IGL promove a interiorização de sua câmara técnica

20 jan IGL promove a interiorização de sua câmara técnica

Trabalho da Câmara Técnica do IGL será levado para o interior

Com quase 200 mil famílias atuando na produção de leite no Rio Grande do Sul, das quais 84.312 mil entregando para a indústria, a cadeia de produção é pulverizada, assim como os seus sistemas e realidades. Atualmente, do ponto de vista científico, características e demandas de cada região não estão sistematizadas e amplamente conhecidas no Estado que é o segundo produtor nacional de leite.

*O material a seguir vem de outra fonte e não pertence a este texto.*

(* ===== verification/NativeClient.v ===== *)
(** * The native sync client.

    Models [crates/surrealdb-rn-core/src/sync_client.rs]: the shared runtime cell with its
    journals, the mutation phases of its guard, recovery and poisoning; [NativeOps] has the
    operations.  Each operation runs under the cell's lock, so that it is a
    function of the cell; what other threads may change in the meantime (the handle, its
    session) is observed through [Host]. *)

From Stdlib Require Import Strings.Byte.
From S2P Require Import Prelude Protocol Subscription ClientState SubscriptionState Validate Client SubscriptionClient Read Canonical HttpCodec BootstrapCodec SubscriptionCodec NativeErrors Json Wire NativeCodec Engine StateRows StateLoad Stage StateStore StageStore Queue ReadJournal SubscriptionJournal View.

Inductive ScopeBlock := PendingQuarantine | NewJournal.
#[export] Instance ScopeBlock_eq_dec : EqDecision ScopeBlock.
Proof. solve_decision. Defined.

(** [ScopeBlock::reason] and [ScopeBlock::from_reason] *)
Definition block_reason (b : ScopeBlock) : string :=
  match b with
  | PendingQuarantine => "pending_quarantine_required"
  | NewJournal => "needs_new_scope_journal"
  end.
Definition from_reason (reason : string) : ScopeBlock :=
  if decide (reason = "pending_quarantine_required") then PendingQuarantine else NewJournal.

(** [RuntimeState]; the runtime is its installed state. *)
Record RuntimeState := mkRuntimeState {
  rt_runtime : option StoredSyncState;
  rt_journal : ReadJournal;
  rt_subscription_journal : SubscriptionJournal;
  rt_recovery_required : bool;
  rt_scope_blocked : option ScopeBlock;
  rt_bootstrap_binding : option BootstrapContext;
  rt_bootstrap_binding_ticket : N;
}.

Definition set_runtime (r : option StoredSyncState) (recovery : bool) (s : RuntimeState)
  : RuntimeState :=
  mkRuntimeState r (rt_journal s) (rt_subscription_journal s) recovery (rt_scope_blocked s)
    (rt_bootstrap_binding s) (rt_bootstrap_binding_ticket s).
Definition set_scope_blocked (b : option ScopeBlock) (s : RuntimeState) : RuntimeState :=
  mkRuntimeState (rt_runtime s) (rt_journal s) (rt_subscription_journal s)
    (rt_recovery_required s) b (rt_bootstrap_binding s) (rt_bootstrap_binding_ticket s).
Definition set_journals (j : ReadJournal) (sj : SubscriptionJournal) (s : RuntimeState)
  : RuntimeState :=
  mkRuntimeState (rt_runtime s) j sj (rt_recovery_required s) (rt_scope_blocked s)
    (rt_bootstrap_binding s) (rt_bootstrap_binding_ticket s).
Definition set_binding (b : option BootstrapContext) (ticket : N) (s : RuntimeState)
  : RuntimeState :=
  mkRuntimeState (rt_runtime s) (rt_journal s) (rt_subscription_journal s)
    (rt_recovery_required s) (rt_scope_blocked s) b ticket.

(** The cell [RuntimeRegistry::acquire] creates, with its journals' random prefixes. *)
Definition fresh_cell (read_prefix subscription_prefix : string) : RuntimeState :=
  mkRuntimeState None (journal_default read_prefix) (sub_journal_default subscription_prefix)
    false None None 0.

(** [rotate().ok()] *)
Definition rotate_read (j : ReadJournal) : ReadJournal :=
  match journal_rotate j with Ok j => j | Err _ => j end.
Definition rotate_sub (j : SubscriptionJournal) : SubscriptionJournal :=
  match sub_rotate j with Ok j => j | Err _ => j end.

Definition invalidate_runtime (slot : RuntimeState) : RuntimeState :=
  set_journals (rotate_read (rt_journal slot)) (rotate_sub (rt_subscription_journal slot))
    (set_runtime None true slot).

(** [RuntimeState::client] and [RuntimeState::read_client] *)
Definition state_client (slot : RuntimeState) : result StoredSyncState NativeSyncError :=
  ok_or (rt_runtime slot) (if rt_recovery_required slot then RecoveryRequired else Closed).
Definition state_read_client (slot : RuntimeState) : result StoredSyncState NativeSyncError :=
  let? client := state_client slot in
  match rt_scope_blocked slot with
  | Some PendingQuarantine => Err NPendingQuarantineRequired
  | Some NewJournal => Err NNeedsNewScopeJournal
  | None => Ok client
  end.

Inductive MutationPhase := Clean | InFlight | Settled.
#[export] Instance MutationPhase_eq_dec : EqDecision MutationPhase.
Proof. solve_decision. Defined.

Inductive OpenMode := CreateIfMissing | ExistingOnly.
#[export] Instance OpenMode_eq_dec : EqDecision OpenMode.
Proof. solve_decision. Defined.

Inductive NativeConflictPolicy := PolicyManual | PolicyPreferServerV1.
Definition automatic_policy (p : NativeConflictPolicy) : AutomaticConflictPolicy :=
  match p with PolicyManual => Manual | PolicyPreferServerV1 => PreferServerV1 end.

Record NativeSyncOpenOptions := mkOpenOptions {
  oo_partition_id : string;
  oo_client_id : string;
  oo_requested_scope : string;
  oo_subscription_revision : N;
}.

Record NativeSyncStatus := mkStatus {
  ns_revision : N;
  ns_pending_count : N;
  ns_outcome_count : N;
  ns_conflict_count : N;
  ns_cursor_epoch : option N;
  ns_cursor_sequence : option N;
}.

(** A conflict the application has not settled. *)
Definition is_open_conflict (r : ResolvedCommit JsonValue) : bool :=
  bool_decide (resolution r = None) && is_conflict (outcome r).

Definition to_u32 (n : N) : result N NativeSyncError :=
  if (n <=? u32_max)%N then Ok n else Err Internal.

Definition status (state : StoredSyncState) : result NativeSyncStatus NativeSyncError :=
  let? pending := to_u32 (vec_len (st_outbox state)) in
  let? outcomes := to_u32 (vec_len (st_outcomes state)) in
  let? conflicts := to_u32 (vec_len (List.filter is_open_conflict (st_outcomes state))) in
  Ok (mkStatus (st_revision state) pending outcomes conflicts
        ((λ c, epoch (cursor c)) <$> st_checkpoint state)
        ((λ c, sequence (cursor c)) <$> st_checkpoint state)).

(** ** Conflicts *)

(** The first outcome of the commit that is a conflict: [find_map]. *)
Definition conflict_context (runtime : StoredSyncState) (conflicted_commit_id : ClientCommitId)
  : result (ClientCommit JsonValue * RecordId * RecordState JsonValue) NativeSyncError :=
  ok_or (head (omap (λ resolved,
    if decide (commit_id (local_commit resolved) = conflicted_commit_id) then
      match outcome resolved with
      | Conflict _ record_id authoritative =>
          Some (local_commit resolved, record_id, authoritative)
      | _ => None
      end
    else None) (st_outcomes runtime))) ProtocolError.

Definition rebase_operation (op : Operation JsonValue) (authoritative : RecordState JsonValue)
  : result (Operation JsonValue) NativeSyncError :=
  match op, authoritative with
  | Upsert id _ value reference, Absent => Ok (Upsert id BaseAbsent value reference)
  | Upsert id _ value reference, (Present _ version _ | Tombstone version) =>
      Ok (Upsert id (Exact version) value reference)
  | Delete id _, Present _ version _ => Ok (Delete id version)
  | Delete _ _, (Absent | Tombstone _) => Err ProtocolError
  end.

Definition rebase_conflict_operation (ops : list (Operation JsonValue))
    (conflict_record_id : RecordId) (authoritative : RecordState JsonValue)
  : result (list (Operation JsonValue)) NativeSyncError :=
  let? (i, op) := ok_or (position (λ op, bool_decide (op_record_id op = conflict_record_id)) ops)
                    ProtocolError in
  let? op := rebase_operation op authoritative in
  Ok (<[i := op]> ops).

Definition set_fingerprint (c : ClientCommit JsonValue) (f : Fingerprint)
  : ClientCommit JsonValue :=
  mkCommit (mkIdentity (commit_id c) f) (operations c).

(** The scope a pull response requires. *)
Definition pull_required_scope (response : PullResponse JsonValue) : option ScopeSnapshot :=
  match response with
  | Reset snapshot => Some (scope (reset_checkpoint snapshot))
  | Batch batch =>
      head (omap (λ frame, match frame with FrameEnd c => Some (scope c) | _ => None end)
        (frames batch))
  end.

Definition scope_barrier (block : ScopeBlock) (s : ScopeSnapshot) : ScopeBarrier :=
  mkBarrier (block_reason block) (scope_identity s)
    (u64_to_string (scope_subscription_revision s)) (u64_to_string (authorization_revision s)).

Definition block_of_error (e : ClientError) : option ScopeBlock :=
  match e with
  | PendingQuarantineRequired => Some PendingQuarantine
  | NeedsNewScopeJournal => Some NewJournal
  | _ => None
  end.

Por essa razão, o Instituto Gaúcho do Leite (IGL) inicia um processo de interiorização de sua câmara técnica ainda no primeiro semestre de 2016. O objetivo é estabelecer de seis a oito câmaras técnicas regionais formadas por produtores, indústrias, representantes da Emater, universidades, representações de municípios, entre outros, visando uma interlocução mais direta com as realidades regionais do setor e para que abasteçam o IGL com projetos e demandas, apontando possíveis políticas setoriais.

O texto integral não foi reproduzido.